Hypothesis Testing
Hypothesis testing provides a structured framework for evaluating evidence against null hypotheses—default assumptions that typically assert no effect, no difference, or no relationship. This approach frames scientific questions as statistical tests, allowing us to quantify the strength of evidence and make decisions with explicit consideration of uncertainty. The process begins by formulating precise null and alternative hypotheses that clearly define what constitutes a meaningful finding versus the status quo assumption.
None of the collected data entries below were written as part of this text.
(** The loop of [print_list] visits every node. *)
Lemma print_loop_spec fuel h p cs :
  lseg h p None cs → length cs ≤ fuel → print_loop fuel h p = Ret (cs.*2 ≫= λ x, [OInt x; OStr " -> "]).
Proof.
  revert p fuel. induction cs as [|[l x] cs IH]; intros p fuel Hs Hf; simpl in Hs.
  - subst. by destruct fuel.
  - destruct Hs as (-> & nx & Hl & Hs). destruct fuel as [|fuel]; [simpl in Hf; lia|].
    cbn [print_loop]. rewrite (load_Some _ _ _ Hl), bind_Ret. cbn [data next]. simpl in Hf.
    rewrite (IH nx fuel), bind_Ret by (done || lia). reflexivity.
Qed.

(** [print_list] writes [ListSpec.render]. *)
Lemma print_list_spec h ll cs : repr h ll cs → print_list h ll = Ret (ListSpec.render cs.*2).
Proof.
  intros (Hs & _ & _ & _ & Hnd). unfold print_list.
  rewrite (print_loop_spec _ _ _ cs) by (done || by eapply lseg_length_le). done.
Qed.

(** The destructor's loop releases every node of the chain. *)
Lemma destroy_loop_spec fuel h p cs :
  lseg h p None cs → NoDup (locs cs) → length cs ≤ fuel →
  ∃ h', destroy_loop fuel h p = Ret h' ∧ heap_frame h h' (fp cs) ∅.
Proof.
  revert h p fuel. induction cs as [|[l x] cs IH]; intros h p fuel Hs Hnd Hf; simpl in Hs.
  - subst. exists h. split; [by destruct fuel | apply heap_frame_refl].
  - destruct Hs as (-> & nx & Hl & Hs). destruct fuel as [|fuel]; [simpl in Hf; lia|]. simpl.
    rewrite (load_Some _ _ _ Hl), bind_Ret, (delete_node_Some _ _ _ Hl), bind_Ret. simpl.
    locs_simpl. apply NoDup_cons in Hnd as [Hl' Hnd]. simpl in Hf.
    destruct (IH (delete l h) nx fuel) as (h' & Hrun & Hfr); [by apply lseg_delete_notin | done | lia |].
    exists h'. split; [done|]. eapply heap_frame_trans; [|exact Hfr].
    apply heap_frame_free; fp_solver.
Qed.

(** The destructor releases exactly the cells. *)
Lemma dtor_spec h ll cs :
  repr h ll cs → ∃ h', Linked_List_dtor h ll = Ret h' ∧ heap_frame h h' (fp cs) ∅.
Proof.
  intros (Hs & _ & _ & _ & Hnd). unfold Linked_List_dtor.
  apply destroy_loop_spec; [done.. | by eapply lseg_length_le].
Qed.

(** The claims [C1] to [C6] are stated on the cells (location, payload)
    of the list: the operation applies its [ListSpec] function to the
    cells themselves, the new node being the one [new] returns, at
    [alloc h].  So the payloads follow [ListSpec], every node that stays
    keeps its location, and the heap frame names exactly the nodes
    allocated or released. *)

(** C1: [push_back v] appends: on a heap that represents the cells [cs]
    (fewer than [SIZE_MAX] of them) it returns, keeps the invariant, the
    list's cells become [cs ++ [(new, v)]], and the heap changes only by
    the new node and the old tail's [next]. *)
Theorem push_back_refines v h ll cs :
  repr h ll cs → (Z.of_nat (length cs) < SIZE_MAX)%Z →
  refines_cells h cs (push_back v h ll) (ListSpec.push_back (alloc h, v) cs).
Proof. apply push_back_cells. Qed.

(** C2: [push_front v] prepends: it returns, keeps the invariant, the
    cells become [(new, v) :: cs], and it only allocates the new node (an
    empty list also gets it as tail). *)
Theorem push_front_refines v h ll cs :
  repr h ll cs → (Z.of_nat (length cs) < SIZE_MAX)%Z →
  refines_cells h cs (push_front v h ll) (ListSpec.push_front (alloc h, v) cs).
Proof. apply push_front_cells. Qed.

(** C3: [pop_front] drops the first cell and does nothing on an empty
    list: it returns, keeps the invariant (the tail is cleared when the
    list becomes empty), and releases exactly the old head. *)
Theorem pop_front_refines h ll cs :
  repr h ll cs → refines_cells h cs (pop_front h ll) (ListSpec.pop_front cs).
Proof. apply pop_front_cells. Qed.

(** C4: [pop_back] drops the last cell (nothing on an empty list): the
    walk to the predecessor terminates within its bound, and exactly the
    old tail is released. *)
Theorem pop_back_refines h ll cs :
  repr h ll cs → refines_cells h cs (pop_back h ll) (ListSpec.pop_back cs).
Proof. apply pop_back_cells. Qed.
Different tests address specific analytical scenarios: t-tests compare means between groups or against reference values; chi-square tests evaluate relationships between categorical variables; ANOVA assesses differences across multiple groups while controlling for overall error rates; non-parametric alternatives like Wilcoxon and Mann-Whitney tests make fewer distributional assumptions, offering robustness when data doesn't follow normal distributions. The p-value—a commonly used but often misunderstood metric—quantifies the probability of observing results at least as extreme as those found if the null hypothesis were true. While a threshold of p < 0.05 has become a conventional benchmark for 'statistical significance,' thoughtful analysis considers not just statistical significance but also effect sizes, confidence intervals, and practical importance. Understanding statistical power—the probability of detecting an effect when one truly exists—helps design adequately sized studies that don't miss important relationships due to insufficient sample sizes.